Dataset entries
--
(** * DocForge: page-range parsing, range grouping, split naming and the
    compression fallback.

    Shallow embedding of
    - [parsePageRanges] (the split page of the UI, src/unnamed/part_000),
    - the PDF branch of [createSplitDocuments] and
    - the PDF branch of [createProcessedDocument]
      (src/src/utils/downloadUtils.ts);
    and, further on, of the text and binary branches of
    [createSplitDocuments], the image and other branches of
    [createProcessedDocument], [createMergedDocument], the handlers
    [handleFileSelect] and [handleSplit] of the split page, and
    [handleFileUpload], [removeFile], [compressFiles] and the download name
    of the compress page (src/src/components/CompressFiles.tsx).

    JavaScript numbers are modelled as [Z].  The only places where the
    double representation could matter are integers above 2^53 (or with more
    than 20 significant digits) read by [parseInt]; such values are always
    rejected by the [<= totalPages] tests, before and after rounding, so the
    accept/drop decisions of the code are the ones computed here.
    Strings are Stdlib [string]s of ASCII characters; the whitespace of
    [String.prototype.trim] and [parseInt] is its ASCII part
    (TAB, LF, VT, FF, CR, SPACE). *)

From Stdlib Require Import String Ascii ZArith List Bool Lia Sorted Permutation.
Import ListNotations.
Open Scope Z_scope.

(* ------------------------------------------------------------------ *)
(** ** JavaScript string and number primitives *)

Module JS.

Definition is_ws (c : ascii) : bool :=
  let n := nat_of_ascii c in
  ((9 <=? n)%nat && (n <=? 13)%nat) || (n =? 32)%nat.

Fixpoint trim_start (s : string) : string :=
  match s with
  | EmptyString => EmptyString
  | String c r => if is_ws c then trim_start r else s
  end.

Fixpoint rev_str (s : string) (acc : string) : string :=
  match s with
  | EmptyString => acc
  | String c r => rev_str r (String c acc)
  end.

(** [String.prototype.trim] *)
Definition trim (s : string) : string :=
  rev_str (trim_start (rev_str (trim_start s) EmptyString)) EmptyString.

(** [String.prototype.split(sep)] for a one-character separator. *)
Fixpoint split (sep : ascii) (s : string) : list string :=
  match s with
  | EmptyString => [EmptyString]
  | String c r =>
      let parts := split sep r in
      if Ascii.eqb c sep then EmptyString :: parts
      else match parts with
           | p :: ps => String c p :: ps
           | [] => [String c EmptyString]
           end
  end.

(** [String.prototype.includes(c)] for a one-character argument. *)
Fixpoint includes (c : ascii) (s : string) : bool :=
  match s with
  | EmptyString => false
  | String d r => Ascii.eqb d c || includes c r
  end.

(** Value of a digit in radix 10 or 16. *)
Definition digit_val (radix : Z) (c : ascii) : option Z :=
  let n := Z.of_nat (nat_of_ascii c) in
  let d :=
    if (48 <=? n) && (n <=? 57) then Some (n - 48)
    else if (97 <=? n) && (n <=? 122) then Some (n - 87)
    else if (65 <=? n) && (n <=? 90) then Some (n - 55)
    else None in
  match d with
  | Some v => if v <? radix then Some v else None
  | None => None
  end.

(** Longest prefix of radix digits: its value and its length. *)
Fixpoint read_digits (radix : Z) (s : string) (acc : Z) (n : nat) : Z * nat :=
  match s with
  | EmptyString => (acc, n)
  | String c r =>
      match digit_val radix c with
      | Some d => read_digits radix r (acc * radix + d) (S n)
      | None => (acc, n)
      end
  end.

(** [parseInt(s)] with no radix argument (ECMA-262, 19.2.5); [None] is NaN. *)
Definition parseInt (s : string) : option Z :=
  let s1 := trim_start s in
  let '(sign, s2) :=
    match s1 with
    | String "-" r => (-1, r)
    | String "+" r => (1, r)
    | _ => (1, s1)
    end in
  let '(radix, s3) :=
    match s2 with
    | String "0" (String x r) =>
        if Ascii.eqb x "x" || Ascii.eqb x "X" then (16, r) else (10, s2)
    | _ => (10, s2)
    end in
  match read_digits radix s3 0 0 with
  | (_, O) => None
  | (v, S _) => Some (sign * v)
  end.

End JS.

(* ------------------------------------------------------------------ *)
(** ** [parsePageRanges] *)

Module Parse.
Import JS.

(** [for (let i = start; i <= end; i++) pages.push(i)] *)
Definition zrange (start end_ : Z) : list Z :=
  map (fun k => start + Z.of_nat k) (seq 0 (Z.to_nat (end_ - start + 1))).

(** Pages pushed for one (already trimmed) comma-delimited token. *)
Definition token_pages (totalPages : Z) (range : string) : list Z :=
  if includes "-" range then
    (* const [start, end] = range.split('-').map(n => parseInt(n.trim())) *)
    match map (fun n => parseInt (trim n)) (split "-" range) with
    | Some start :: Some end_ :: _ =>
        if (0 <? start) && (end_ <=? totalPages) && (start <=? end_)
        then zrange start end_ else []
    | _ => []
    end
  else
    match parseInt range with
    | Some page => if (0 <? page) && (page <=? totalPages) then [page] else []
    | None => []
    end.

(** [[...new Set(pages)]]: first occurrences, in insertion order. *)
Definition dedup_step (acc : list Z) (x : Z) : list Z :=
  if existsb (Z.eqb x) acc then acc else acc ++ [x].

Definition dedup (l : list Z) : list Z := fold_left dedup_step l [].

(** [.sort((a, b) => a - b)], as a stable insertion sort. *)
Fixpoint insert (x : Z) (l : list Z) : list Z :=
  match l with
  | [] => [x]
  | y :: t => if x <=? y then x :: y :: t else y :: insert x t
  end.

Fixpoint sort (l : list Z) : list Z :=
  match l with
  | [] => []
  | x :: t => insert x (sort t)
  end.

Definition pages_of (rangeStr : string) (totalPages : Z) : list Z :=
  concat (map (token_pages totalPages) (map trim (split "," rangeStr))).

Definition parsePageRanges (rangeStr : string) (totalPages : Z) : list Z :=
  sort (dedup (pages_of rangeStr totalPages)).

End Parse.

(* ------------------------------------------------------------------ *)
(** ** Naming: [Number.prototype.toString] and [String.prototype.replace] *)

Module Naming.

Fixpoint digits (fuel : nat) (n : Z) (acc : string) : string :=
  match fuel with
  | O => acc
  | S f =>
      let acc' := String (ascii_of_nat (48 + Z.to_nat (n mod 10))) acc in
      if n <? 10 then acc' else digits f (n / 10) acc'
  end.

(** [n.toString()] for an integer [n]. *)
Definition to_string (n : Z) : string :=
  match n with
  | Z0 => "0"
  | Zpos p => digits (Pos.size_nat p) (Zpos p) EmptyString
  | Zneg p => String "-" (digits (Pos.size_nat p) (Zpos p) EmptyString)
  end.

(** [s.replace(pat, rep)] with a string pattern: only the first occurrence
    (the one found by [indexOf]) is replaced.  The replacement strings used by
    the code contain no [$], so no replacement patterns are expanded. *)
Fixpoint replace_first (pat rep s : string) : string :=
  if prefix pat s
  then (rep ++ substring (String.length pat) (String.length s - String.length pat) s)%string
  else match s with
       | EmptyString => s
       | String c r => String c (replace_first pat rep r)
       end.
--
The lines needed are the ones from the first line of the entries through the line that contains "if Ascii.eqb c", given again without any change.

# [Answer section]
(** * DocForge: page-range parsing, range grouping, split naming and the
    compression fallback.

    Shallow embedding of
    - [parsePageRanges] (the split page of the UI, src/unnamed/part_000),
    - the PDF branch of [createSplitDocuments] and
    - the PDF branch of [createProcessedDocument]
      (src/src/utils/downloadUtils.ts);
    and, further on, of the text and binary branches of
    [createSplitDocuments], the image and other branches of
    [createProcessedDocument], [createMergedDocument], the handlers
    [handleFileSelect] and [handleSplit] of the split page, and
    [handleFileUpload], [removeFile], [compressFiles] and the download name
    of the compress page (src/src/components/CompressFiles.tsx).

    JavaScript numbers are modelled as [Z].  The only places where the
    double representation could matter are integers above 2^53 (or with more
    than 20 significant digits) read by [parseInt]; such values are always
    rejected by the [<= totalPages] tests, before and after rounding, so the
    accept/drop decisions of the code are the ones computed here.
    Strings are Stdlib [string]s of ASCII characters; the whitespace of
    [String.prototype.trim] and [parseInt] is its ASCII part
    (TAB, LF, VT, FF, CR, SPACE). *)

From Stdlib Require Import String Ascii ZArith List Bool Lia Sorted Permutation.
Import ListNotations.
Open Scope Z_scope.

(* ------------------------------------------------------------------ *)
(** ** JavaScript string and number primitives *)

Module JS.

Definition is_ws (c : ascii) : bool :=
  let n := nat_of_ascii c in
  ((9 <=? n)%nat && (n <=? 13)%nat) || (n =? 32)%nat.

Fixpoint trim_start (s : string) : string :=
  match s with
  | EmptyString => EmptyString
  | String c r => if is_ws c then trim_start r else s
  end.

Fixpoint rev_str (s : string) (acc : string) : string :=
  match s with
  | EmptyString => acc
  | String c r => rev_str r (String c acc)
  end.

(** [String.prototype.trim] *)
Definition trim (s : string) : string :=
  rev_str (trim_start (rev_str (trim_start s) EmptyString)) EmptyString.

(** [String.prototype.split(sep)] for a one-character separator. *)
Fixpoint split (sep : ascii) (s : string) : list string :=
  match s with
  | EmptyString => [EmptyString]
  | String c r =>
      let parts := split sep r in
      if Ascii.eqb c sep then EmptyString :: parts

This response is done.